Basia83
/ 79.185.43.* / 2015-12-02 13:24
Mieszkam w mieście, ale pochodzę ze wsi, gdzie jest sporo rodzin wielodzietnych, które do pracy nie są skore, ale po zasiłki to i owszem. Sąsiedzi moich rodziców mają 10cioro dzieci, żadne z rodziców nie pracuje, mają działkę, budynki gospodarcze i 0 inwentarza, warzywnika itd . Czekają co miesiąc na pieniądze z gminy.
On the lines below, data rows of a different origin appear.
(** * npmleaderboard: the package-enrichment pipelines

    A shallow embedding of [processPackagesInfo.py] (class
    [NPMPackageProcessor], module [Processor] below) and of
    [scripts/updateExistingPackages.py] (class [NPMPackageUpdater], module
    [Updater] below), with the properties of the bounded fetch scheduler,
    of the per-package fetch/compose pipeline and of the two weekly
    bucketing loops.

    Layout: Python values and exceptions ([Py]), the part of [datetime] the
    scripts use ([Datetime]), coroutines as a writer/exception monad over
    the events a scheduler can observe ([Async]), the two scripts, the
    shapes their stages exchange ([Stages]), typed daily series and the
    fixed-chunk policy in the words of the specification ([Series]), the
    interleaving semantics of the event loop ([Loop]), sample upstream
    data ([Examples]), then the theorems. *)

From Stdlib Require Import String Ascii ZArith List Bool Lia Permutation.
From Stdlib Require DecimalString.
Import ListNotations.

Set Warnings "-register-all".

Open Scope string_scope.
Open Scope list_scope.
Open Scope Z_scope.

(* ===================================================================== *)
(** ** Python values, exceptions and the built-in operations used         *)
(* ===================================================================== *)

Module Py.

Notation "s1 +:+ s2" := (String.append s1 s2)
  (at level 60, right associativity).

(** What [response.json()] can decode and what the scripts build from it:
    [None], booleans, integers, strings, lists and dictionaries with string
    keys (in insertion order, as Python keeps them), plus the [datetime]
    the updater stores under [last_updated].  JSON numbers with a fraction
    (Python floats) are outside the model. *)
Inductive value : Type :=
| VNone
| VBool (b : bool)
| VInt (n : Z)
| VStr (s : string)
| VList (items : list value)
| VDict (entries : list (string * value))
| VDatetime (ordinal : Z).

(** Exceptions, by class.  [ClientError] stands for whatever [aiohttp] and
    [asyncio] raise out of [session.get] and [response.json()] (connection
    faults, timeouts, undecodable bodies); its text is the library's.
    [Exception] is the plain [raise Exception(arg)] of the updater. *)
Inductive exn : Type :=
| Exception (arg : value)
| KeyError (key : value)
| TypeError (msg : string)
| AttributeError (msg : string)
| IndexError (msg : string)
| ValueError (msg : string)
| OverflowError (msg : string)
| ClientError (msg : string).

(** A computation either raises or returns. *)
Inductive outcome (A : Type) : Type :=
| Raise (e : exn)
| Return (a : A).
Arguments Raise {A} e.
Arguments Return {A} a.

Definition bind {A B} (m : outcome A) (f : A -> outcome B) : outcome B :=
  match m with
  | Raise e => Raise e
  | Return a => f a
  end.

Definition decimal (n : Z) : string :=
  DecimalString.NilZero.string_of_int (Z.to_int n).

Definition type_name (v : value) : string :=
  match v with
  | VNone => "NoneType"
  | VBool _ => "bool"
  | VInt _ => "int"
  | VStr _ => "str"
  | VList _ => "list"
  | VDict _ => "dict"
  | VDatetime _ => "datetime.datetime"
  end.

Fixpoint join (sep : string) (parts : list string) : string :=
  match parts with
  | [] => ""
  | [p] => p
  | p :: rest => p +:+ sep +:+ join sep rest
  end.

Definition two_digits (n : Z) : string :=
  if n <? 10 then ("0" +:+ decimal n) else decimal n.

Definition four_digits (n : Z) : string :=
  if n <? 10 then ("000" +:+ decimal n)
  else if n <? 100 then ("00" +:+ decimal n)
  else if n <? 1000 then ("0" +:+ decimal n)
  else decimal n.

(** [repr(v)].  A string is shown between single quotes; Python's escaping
    and its switch to double quotes when the text holds a single quote are
    not modelled (the text is exact for keys without quotes, backslashes
    and control characters).  A datetime is shown by its day number. *)
Fixpoint repr (v : value) : string :=
  match v with
  | VNone => "None"
  | VBool true => "True"
  | VBool false => "False"
  | VInt n => decimal n
  | VStr s => "'" +:+ s +:+ "'"
  | VList items => "[" +:+ join ", " (map repr items) +:+ "]"
  | VDict entries =>
      "{" +:+ join ", " (map (fun kv => let '(k, x) := kv in
                                       "'" +:+ k +:+ "': " +:+ repr x) entries)
          +:+ "}"
  | VDatetime o => "datetime.datetime(" +:+ decimal o +:+ ")"
  end.

(** [str(v)], which is also what an f-string writes for [{v}]. *)
Definition str (v : value) : string :=
  match v with
  | VStr s => s
  | _ => repr v
  end.

(** [str(e)] for a caught exception: the text of its argument for a plain
    [Exception], the repr of the key for a [KeyError], the message
    otherwise. *)
Definition str_exn (e : exn) : string :=
  match e with
  | Exception arg => str arg
  | KeyError k => repr k
  | TypeError m | AttributeError m | IndexError m | ValueError m
  | OverflowError m | ClientError m => m
  end.

(** Truth value, as [if v:] and [not v] test it. *)
Definition truthy (v : value) : bool :=
  match v with
  | VNone => false
  | VBool b => b
  | VInt n => negb (n =? 0)
  | VStr s => negb (String.eqb s "")
  | VList items => match items with [] => false | _ => true end
  | VDict entries => match entries with [] => false | _ => true end
  | VDatetime _ => true
  end.

(** Lookup in a dictionary's entries (keys are distinct in a Python dict;
    the first binding is the one found). *)
Fixpoint lookup (k : string) (entries : list (string * value)) : option value :=
  match entries with
  | [] => None
  | (k', x) :: rest => if String.eqb k k' then Some x else lookup k rest
  end.

(** [d.get(k, default)]: only a dictionary has the method. *)
Definition get (d : value) (k : string) (default : value) : outcome value :=
  match d with
  | VDict entries =>
      Return (match lookup k entries with Some x => x | None => default end)
  | _ => Raise (AttributeError
                  ("'" +:+ type_name d +:+ "' object has no attribute 'get'"))
  end.

(** [d.keys()] followed by [list(...)]. *)
Definition keys (d : value) : outcome value :=
  match d with
  | VDict entries => Return (VList (map (fun kv => VStr (fst kv)) entries))
  | _ => Raise (AttributeError
                  ("'" +:+ type_name d +:+ "' object has no attribute 'keys'"))
  end.

(** The index a list or string subscript denotes: negative indices count
    from the end. *)
Definition index_of (len : nat) (i : Z) : option nat :=
  let n := Z.of_nat len in
  if (0 <=? i) && (i <? n) then Some (Z.to_nat i)
  else if (i <? 0) && (- n <=? i) then Some (Z.to_nat (n + i))
  else None.

Fixpoint chars (s : string) : list value :=
  match s with
  | EmptyString => []
  | String c rest => VStr (String c EmptyString) :: chars rest
  end.

Definition not_subscriptable (v : value) : exn :=
  TypeError ("'" +:+ type_name v +:+ "' object is not subscriptable").

(** [v[k]].  A dictionary is looked up by key ([KeyError] when missing,
    [TypeError] for a key that cannot be hashed); a list or a string is
    indexed by an integer (a boolean counts as 0 or 1). *)
Definition getitem (v k : value) : outcome value :=
  match v with
  | VDict entries =>
      match k with
      | VStr s => match lookup s entries with
                  | Some x => Return x
                  | None => Raise (KeyError k)
                  end
      | VList _ | VDict _ =>
          Raise (TypeError ("unhashable type: '" +:+ type_name k +:+ "'"))
      | _ => Raise (KeyError k)
      end
  | VList items =>
      let at_index i :=
        match index_of (length items) i with
        | Some n => match nth_error items n with
                    | Some x => Return x
                    | None => Raise (IndexError "list index out of range")
                    end
        | None => Raise (IndexError "list index out of range")
        end in
      match k with
      | VInt i => at_index i
      | VBool b => at_index (Z.b2z b)
      | _ => Raise (TypeError ("list indices must be integers or slices, not "
                                 +:+ type_name k))
      end
  | VStr s =>
      let at_index i :=
        match index_of (length (chars s)) i with
        | Some n => match nth_error (chars s) n with
                    | Some x => Return x
                    | None => Raise (IndexError "string index out of range")
                    end
        | None => Raise (IndexError "string index out of range")
        end in
      match k with
      | VInt i => at_index i
      | VBool b => at_index (Z.b2z b)
      | _ => Raise (TypeError ("string indices must be integers, not '"
                                 +:+ type_name k +:+ "'"))
      end
  | _ => Raise (not_subscriptable v)
  end.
Nie wrzucam wszystkich do jednego worka bo to niesprawiedliwe i nieuczciwe, ale ja ciężko pracując, często w nadgodzinach zarobie połowę tego co oni dostaną między innymi z moich podatków…. .. Zamiast dawać pieniądze do ręki, należy obniżyć podatki, podwyższyć płacę minimalną, chronić kobiety by po macieżyńskim miały gdzie wrócić do pracy, dofinansowanie do przedszkoli, ulgi podatkowe, darmowe posiłki dla dzieci, dojazdy do szkoły, darmowe podręczniki i wiele innych przywilejów dla rodzin, ale pieniądze do ręki, NIE!.